Exercise requirements => Look through the entries below. Report each line that has the word "order" in it.

Supplied material =>
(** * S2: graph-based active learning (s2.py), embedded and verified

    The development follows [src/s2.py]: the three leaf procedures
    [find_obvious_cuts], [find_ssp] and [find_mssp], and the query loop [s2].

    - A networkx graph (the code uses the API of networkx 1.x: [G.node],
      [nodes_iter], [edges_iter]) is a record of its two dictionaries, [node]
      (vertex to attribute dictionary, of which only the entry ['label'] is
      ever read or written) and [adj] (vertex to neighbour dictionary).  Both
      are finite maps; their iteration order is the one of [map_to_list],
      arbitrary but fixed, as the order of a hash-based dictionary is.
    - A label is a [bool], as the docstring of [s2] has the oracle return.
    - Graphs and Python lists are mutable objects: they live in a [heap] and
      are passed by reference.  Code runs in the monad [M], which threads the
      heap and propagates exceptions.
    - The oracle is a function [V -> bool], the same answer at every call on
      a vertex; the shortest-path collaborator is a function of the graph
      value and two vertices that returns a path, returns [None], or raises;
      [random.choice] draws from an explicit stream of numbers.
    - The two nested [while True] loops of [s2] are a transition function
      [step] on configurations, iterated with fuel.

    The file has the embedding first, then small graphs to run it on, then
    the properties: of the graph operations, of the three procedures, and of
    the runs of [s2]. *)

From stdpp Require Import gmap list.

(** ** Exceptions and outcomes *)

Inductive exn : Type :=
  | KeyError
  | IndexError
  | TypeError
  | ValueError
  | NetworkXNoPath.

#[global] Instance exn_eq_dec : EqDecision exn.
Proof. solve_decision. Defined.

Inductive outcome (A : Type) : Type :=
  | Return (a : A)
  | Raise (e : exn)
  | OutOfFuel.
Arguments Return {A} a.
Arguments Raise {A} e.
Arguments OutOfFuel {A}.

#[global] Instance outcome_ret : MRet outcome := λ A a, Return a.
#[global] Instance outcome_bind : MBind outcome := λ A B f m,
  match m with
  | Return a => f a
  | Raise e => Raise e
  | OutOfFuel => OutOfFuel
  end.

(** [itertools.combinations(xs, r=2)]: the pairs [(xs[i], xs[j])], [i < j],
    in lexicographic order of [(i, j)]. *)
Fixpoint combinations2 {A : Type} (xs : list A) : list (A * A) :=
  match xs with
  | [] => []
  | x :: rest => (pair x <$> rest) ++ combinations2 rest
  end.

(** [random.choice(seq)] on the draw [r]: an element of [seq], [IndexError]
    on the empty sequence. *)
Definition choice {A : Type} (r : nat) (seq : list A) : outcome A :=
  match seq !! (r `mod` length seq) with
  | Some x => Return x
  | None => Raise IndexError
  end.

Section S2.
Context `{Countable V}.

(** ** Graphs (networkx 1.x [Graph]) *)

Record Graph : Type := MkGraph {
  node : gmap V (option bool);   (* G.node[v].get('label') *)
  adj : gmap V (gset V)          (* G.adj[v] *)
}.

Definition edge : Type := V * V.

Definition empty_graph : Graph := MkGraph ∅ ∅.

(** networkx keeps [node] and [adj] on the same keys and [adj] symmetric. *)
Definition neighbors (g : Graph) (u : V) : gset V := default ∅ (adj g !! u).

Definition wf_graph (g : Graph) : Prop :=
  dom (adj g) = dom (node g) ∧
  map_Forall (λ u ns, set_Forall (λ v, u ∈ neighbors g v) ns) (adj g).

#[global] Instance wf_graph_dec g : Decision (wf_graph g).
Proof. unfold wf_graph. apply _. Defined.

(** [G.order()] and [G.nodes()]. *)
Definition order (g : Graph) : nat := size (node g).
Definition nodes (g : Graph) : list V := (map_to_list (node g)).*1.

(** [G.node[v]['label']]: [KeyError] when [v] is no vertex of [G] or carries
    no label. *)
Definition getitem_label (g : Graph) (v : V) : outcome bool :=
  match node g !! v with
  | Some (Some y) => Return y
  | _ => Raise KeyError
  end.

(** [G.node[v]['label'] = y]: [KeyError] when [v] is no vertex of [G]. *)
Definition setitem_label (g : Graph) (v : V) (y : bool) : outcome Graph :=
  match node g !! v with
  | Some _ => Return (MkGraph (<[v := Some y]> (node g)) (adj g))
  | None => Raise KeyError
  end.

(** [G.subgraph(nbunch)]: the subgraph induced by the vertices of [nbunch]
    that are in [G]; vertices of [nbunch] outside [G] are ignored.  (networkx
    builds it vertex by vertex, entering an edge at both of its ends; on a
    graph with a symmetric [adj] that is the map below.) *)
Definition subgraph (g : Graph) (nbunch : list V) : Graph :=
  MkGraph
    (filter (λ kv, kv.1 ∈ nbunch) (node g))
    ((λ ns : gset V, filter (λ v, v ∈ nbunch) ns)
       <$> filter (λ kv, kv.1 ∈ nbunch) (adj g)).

Task answer =>
      are finite maps; their iteration order is the one of [map_to_list],
      arbitrary but fixed, as the order of a hash-based dictionary is.
    in lexicographic order of [(i, j)]. *)
(** [G.order()] and [G.nodes()]. *)
Definition order (g : Graph) : nat := size (node g).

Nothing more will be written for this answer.